Novo romance de Giovana Madalosso é sobre parar (tão difícil hoje no mundo em que vivemos) e, mesmo assim, continuar
Giovana Madalosso, autora de ‘Batida só’ (Todavia) | © Arquivo pessoal
Batida só (Todavia), terceiro romance de Giovana Madalosso, entrega personagens que cativam o leitor. A trama parte de um corpo em colapso para chegar às perguntas que evitamos em silêncio: o que é, afinal, inegociável na vida? Como seguir quando as emoções que nos definem também podem nos matar?
A protagonista, uma jornalista que vive a velocidade e o ruído das grandes cidades, sofre um ataque na rua que desvela algo maior do que o susto, o seu coração carrega uma arritmia grave e imprevisível. A partir desse evento, inicia-se uma jornada não apenas clínica, mas profundamente existencial. A recomendação médica é clara: evitar emoções fortes. Mas quem vive impassível sem também se ausentar de si?
Essa é a tensão visceral que move o romance e que a autora desenvolve com engenhosidade tanto na trama quanto no uso da linguagem (há de se destacar o uso das vírgulas para marcar as batidas do coração da personagem). Em busca de paz, ela se refugia na casa dos avós, na pequena Moenda, sua cidade natal. Entre antidepressivos e tentativas de silenciar o corpo e a alma, ela é surpreendida por Nico, um garoto que entra na casa com um oratório e muda o compasso da narrativa. É filho de Sara, sua amiga de infância, agora mãe solo, religiosa, dona de autoescola e repleta de fé em todas as direções.
A protagonista e Sara parecem construídas em oposição, uma não acredita em nada além da ciência, a outra enxerga sinais em tudo. Mas a vida, que raramente respeita polarizações, costura as duas de volta em uma relação tão incômoda quanto necessária. As discussões entre fé e ceticismo, cuidado e desamparo, o desejo de controle e a imprevisibilidade da existência tornam Batida só um livro que provoca e que acolhe sem simplificar a vida e a condição humana.
Madalosso tem uma habilidade ímpar de tensionar temas espinhosos com afeto e ironia. A escrita é afiada, mas também sensível. As relações entre os personagens nunca caem no maniqueísmo, elas se constroem na ambiguidade, no desconforto, na ternura que nasce da convivência real, imperfeita e cotidiana.
A viagem que os três personagens fazem em busca da cura não é um clímax convencional, mas uma travessia emocional. Cada um leva no corpo uma urgência: a protagonista, o coração em risco; Nico, uma doença difícil; Sara, a fé como salvação. E, no meio disso tudo, o que emerge é a possibilidade de encontrar outro ritmo para viver, aquele que acolhe o sentimento, mesmo quando ele assusta.
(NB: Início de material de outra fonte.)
(* ===== verification/Farewell.v ===== *)
(** * Farewell: how the viewers learn that the command ended

    signalExit of runner/internal/runner/runner.go queues the EXIT frame and the
    plaintext bye, behind the output the pump has queued.  What the viewers are
    sent then, and what becomes of output the pump has not read yet: the bye
    makes the relay close the whole session (PROTOCOL.md). *)
From S2P Require Import Prelude Wire Encodings Crypto StdCrypto Ring Screen Session.
From S2P Require Import Control Json Orch Sender Handlers Traces Access Refine.
From S2P Require Import Scenario Authority Invariant Outbound GoTime RelayClient Reconnect Run.
From Stdlib Require Import Strings.Byte.

Definition exit_message (code : Z) : outMsg := mkOutMsg KindExit (EncodeExit (i32 code)) [] false.

(** ** Lemmas *)

Lemma DecodeExit_i32 code : DecodeExit (EncodeExit (i32 code)) = Ok (i32 code).
Proof.
  rewrite EncodeExit_app. unfold DecodeExit. rewrite length_be_encode. rewrite decide_False by lia.
  rewrite <- (app_nil_r (be_encode 4 _)), slice_app_start by (by rewrite length_be_encode).
  rewrite be_decode_encode. unfold u32, i32. f_equal. Z.div_mod_to_equations; lia.
Qed.

(** The repaint a queue leaves owing is in front of what is queued next. *)
Lemma with_repaint_app rp d q q' :
  with_repaint rp d (q ++ q') = with_repaint rp d q ++ with_repaint rp (d && forallb om_text q) q'.
Proof.
  revert d. induction q as [|m q IH]; intros d; simpl; [by rewrite andb_true_r|].
  destruct (om_text m); simpl; rewrite IH; [done|]. by rewrite andb_false_r, <- !(assoc_L (++)).
Qed.

Section Farewell.
Context `{E : Env}.

(** The state once the exit watcher has spoken. *)
Definition ended (code : Z) (o : Orchestrator) : Orchestrator :=
  set_exitCode (i32 code) (set_sess (Wait (sess o) code) o).

Lemma exit_step code o c :
  conn o = Some c -> c_done c = false -> sess_state (sess o) = None ->
  length (c_send c) + 2 <= sendQueue ->
  step (EvExit code) o
  = (tt, set_conn (Some (push_send bye_message (push_send (exit_message code) c))) (ended code o), []).
Proof.
  intros Hc Hd Hw Hroom. simpl step. unfold exit_watcher.
  eapply bind_eval; [done| |done]. rewrite bool_decide_true by done.
  eapply bind_eval; [done| |done]. eapply bind_eval; [done| |done].
  unfold signalExit. eapply bind_eval; [done| |done].
  set (o1 := set_exitCode _ _).
  assert (conn o1 = Some c) as Hc1 by done.
  eapply bind_eval; [apply (queueing_spec _ _ c Hc1 Hd)| |done].
  rewrite decide_True by lia.
  unfold emitText. erewrite queueing_spec; [|done|done].
  rewrite decide_True; [done|]. unfold push_send. simpl. rewrite length_app. simpl. lia.
Qed.

(** Turns of the sender, while a connection is served. *)
Lemma sender_turns lc n r :
  r_result r = None -> r_loop r = LoopServing ->
  exists r', rsteps lc r (replicate n (REvent (EvSender CaseSend []))) r' /\
    r_effects r' = r_effects r ++ effects_of (run (replicate n (EvSender CaseSend []))) (r_orch r).
Proof.
  revert r. induction n as [|n IH]; intros r Hres Hl.
  - exists r. split; [apply rsteps_nil|by rewrite app_nil_r].
  - destruct (IH (does (step (EvSender CaseSend [])) r) Hres Hl) as (r' & Hs & He).
    exists r'. split; [eapply rsteps_cons; [by apply Handled|exact Hs]|].
    rewrite He. simpl replicate. rewrite run_cons_effects. unfold does. simpl r_effects. simpl r_orch.
    by rewrite <- (assoc_L (++)).
Qed.

End Farewell.

(** ** Properties *)

(** C29. Viewers are told the exit code, after all output queued before.  When
    the command ends on a connection with room for two messages, the sender
    writes what was queued, in order (with the repaint owed for dropped
    output), then an EXIT frame that a viewer opens to the very int32 Run will
    return, and then the bye. *)
Theorem viewers_are_told_the_exit_code `{E : Env} `{!EnvLaws E} o c code :
  (forall n, is_Some (rand_read n)) ->
  conn o = Some c -> c_running c = true -> c_done c = false -> sess_state (sess o) = None ->
  length (c_send c) + 2 <= sendQueue ->
  let o' := state_of (step (EvExit code)) o in
  exists frame seq,
    effects_of (run (replicate (length (c_send c) + 2) (EvSender CaseSend []))) o'
    = wire_of (r2v o) (outSeq o) (rands o)
        (with_repaint (repaintFrames [] o') (c_dropped c) (c_send c)
         ++ if c_dropped c && forallb om_text (c_send c) then repaintFrames [] o' else [])
      ++ [EWrite false frame true; EWrite true byeEnded true] /\
    Open (r2v o) frame = Ok (seq, KindExit, EncodeExit (i32 code)) /\
    DecodeExit (EncodeExit (i32 code)) = Ok (exitCode o').
Proof.
  intros Hr Hc Hrun Hd Hw Hroom o'.
  set (q := c_send c ++ [exit_message code; bye_message]).
  set (c' := push_send bye_message (push_send (exit_message code) c)).
  assert (o' = set_conn (Some c') (ended code o)) as Ho
    by (unfold o', state_of; by rewrite (exit_step code o c)).
  assert (c_send c' = q) as Hq by (unfold c', q; simpl; by rewrite <- (assoc_L (++))).
  replace (length (c_send c) + 2) with (length q) by (unfold q; by rewrite length_app).
  unfold effects_of. rewrite (drain_queue q c') by (done || by rewrite Ho). cbn [snd].
  set (ms := with_repaint (repaintFrames [] o') (c_dropped c) (c_send c)).
  set (owed := if c_dropped c && forallb om_text (c_send c) then repaintFrames [] o' else []).
  assert (with_repaint (repaintFrames [] o') (c_dropped c') q
    = (ms ++ owed) ++ [exit_message code; bye_message]) as ->.
  { unfold q. rewrite with_repaint_app, <- (assoc_L (++)). f_equal. }
  rewrite wire_of_app. set (n := rands o' + _). set (seq := seq_after _ _).
  destruct (Hr n) as [nonce Hn].
  exists (sealWithNonce (r2v o) nonce (u64 (seq + 1)) KindExit (EncodeExit (i32 code))), (u64 (seq + 1)).
  split; [|split].
  - replace (r2v o') with (r2v o) by (by rewrite Ho). replace (outSeq o') with (outSeq o) by (by rewrite Ho).
    replace (rands o') with (rands o) by (by rewrite Ho). f_equal. cbn [wire_of exit_message om_text].
    by rewrite Hn.
  - apply Open_sealWithNonce; [by eapply rand_read_length|]. unfold u64. apply Z.mod_pos_bound. lia.
  - rewrite DecodeExit_i32. by rewrite Ho.
Qed.

Lemma viewers_are_told_the_exit_code_witness :
  exists frame seq, Open (r2v (demo ControlAuto)) frame = Ok (seq, KindExit, EncodeExit (i32 3)).
Proof.
  destruct (viewers_are_told_the_exit_code (demo_owned ControlAuto)
    (default newConn (conn (demo_owned ControlAuto))) 3) as (frame & seq & _ & H & _).
  - intros n. by exists (make_bytes 12).
  - by vm_compute.
  - by vm_compute.
  - by vm_compute.
  - by vm_compute.
  - apply (bool_decide_unpack (_ <= sendQueue)). by vm_compute.
  - exists frame, seq. exact H.
Defined.

(** C30. The farewell can overtake the command's last output.  The exit watcher
    does not wait for the pump: in a run of Run that nobody told to end, a
    chunk the command wrote before it ended and the pump reads after it is
    queued behind the bye, and the sender writes EXIT, the bye - at which the
    relay closes the session - and only then the chunk. *)
Theorem farewell_overtakes_the_output `{E : Env} lc r c code chunk :
  (forall n, is_Some (rand_read n)) ->
  r_result r = None -> r_child r = None -> r_watcher r = WWait -> r_pump r = true ->
  r_loop r = LoopServing -> terminated (r_orch r) = false -> sess_state (sess (r_orch r)) = None ->
  conn (r_orch r) = Some c -> c_running c = true -> c_done c = false -> c_send c = [] ->
  c_dropped c = false -> (viewers (r_orch r) > 0)%Z -> chunk <> [] ->
  let o := r_orch r in
  exists r' local,
    rsteps lc r ([RChild code; ROwn; REvent (EvOutput chunk)]
                 ++ replicate 3 (REvent (EvSender CaseSend []))) r' /\
    r_effects r' = r_effects r ++ local
      ++ wire_of (r2v o) (outSeq o) (rands o) [exit_message code; bye_message; output_msg chunk] /\
    Forall (fun e => e = ELocal chunk) local.
Proof.
  intros Hr Hres Hch Hwa Hp Hl Ht Hs Hc Hrun Hd Hq Hdr Hv Hne o.
  set (c1 := push_send bye_message (push_send (exit_message code) c)).
  set (o1 := set_conn (Some c1) (ended code o)).
  assert (step (EvExit code) o = (tt, o1, [])) as H1.
  { apply exit_step; try done. rewrite Hq. unfold sendQueue. simpl. lia. }
  set (c2 := push_send (output_msg chunk) c1).
  pose proof (output_step chunk o1 c1 eq_refl Hd Hv) as H2. cbv zeta in H2.
  assert (length (c_send c1) < sendQueue) as Hroom
    by (unfold c1, sendQueue; simpl; rewrite Hq; simpl; lia).
  specialize (H2 Hroom). set (o2 := set_conn _ _) in H2. set (local := if Config_LocalOut _ then _ else _) in H2.
  set (r1 := set_watcher WSleep (does (step (EvExit code)) (set_child (Some code) r))).
  set (r2 := does (step (EvOutput chunk)) r1).
  assert (r_orch r1 = o1 /\ r_effects r1 = r_effects r) as [Ho1 He1].
  { unfold r1, does, state_of, effects_of. cbn -[step]. fold o. rewrite H1. by rewrite app_nil_r. }
  assert (r_orch r2 = o2 /\ r_effects r2 = r_effects r ++ local) as [Ho2 He2].
  { change (r_orch r2) with (state_of (step (EvOutput chunk)) (r_orch r1)).
    change (r_effects r2) with (r_effects r1 ++ effects_of (step (EvOutput chunk)) (r_orch r1)).
    rewrite Ho1, He1. unfold state_of, effects_of. by rewrite H2. }
  destruct (sender_turns lc 3 r2) as (r' & Hs' & He'); [done..|].
  exists r', local. split; [|split].
  - eapply rsteps_cons; [by apply Child|]. eapply rsteps_cons; [by eapply (Waited _ _ code)|].
    fold r1. eapply rsteps_cons; [|exact Hs']. apply Handled; [done|]. split; [done|].
    split; [change (terminated (r_orch r1) = false); by rewrite Ho1|done].
  - rewrite He', He2, Ho2, <- (assoc_L (++)). do 2 f_equal.
    assert (c_send c2 = [exit_message code; bye_message; output_msg chunk]) as Hq2
      by (unfold c2, c1; simpl; by rewrite Hq).
    change 3 with (length [exit_message code; bye_message; output_msg chunk]).
    unfold effects_of. rewrite (drain_queue _ c2) by done. cbn [snd].
    replace (c_dropped c2) with false by done. by rewrite with_repaint_false.
  - unfold local. case_match; by repeat constructor.
Qed.

(** Where a viewer watches, nobody in control. *)
Definition demo_watched : rstate :=
  set_loop LoopServing (does (run [EvConnect; EvMessage true
    (json_object [(str "t", str "peer_join"); (str "viewer_id", str "r1")])]) (Run.start (demo ControlAuto))).

Lemma farewell_overtakes_the_output_witness :
  exists r' local,
    rsteps demo_loop demo_watched ([RChild 0; ROwn; REvent (EvOutput (str "bye"))]
      ++ replicate 3 (REvent (EvSender CaseSend []))) r' /\ Forall (fun e => e = ELocal (str "bye")) local.
Proof.
  destruct (farewell_overtakes_the_output demo_loop demo_watched
    (mkConn [] [str "r1"] false false true) 0 (str "bye")) as (r' & local & H1 & _ & H3);
    [by intros n; exists (make_bytes 12)|try done; by vm_compute..|exists r', local; by split].
Defined.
Batida só é um romance sobre parar (tão difícil hoje no mundo em que vivemos) e, mesmo assim, continuar. Sobre a impossibilidade de viver anestesiado. Sobre como as conexões humanas nos curam, não apesar das diferenças, mas justamente por causa delas. Um livro que mostra que, quando tudo precisa ser evitado, talvez o que mais salve seja, justamente, o que não se pode controlar: amar, rir, chorar, acreditar. E seguir, mesmo com o peito batendo fora de compasso.
Giovana Madalosso confirma aqui o que já sabíamos: é uma autora magistral. Seus livros, para escritores, são uma aula de criação de personagens, e para leitores, uma experiência profunda sobre a condição humana. A sua obra é um legado para a literatura brasileira contemporânea.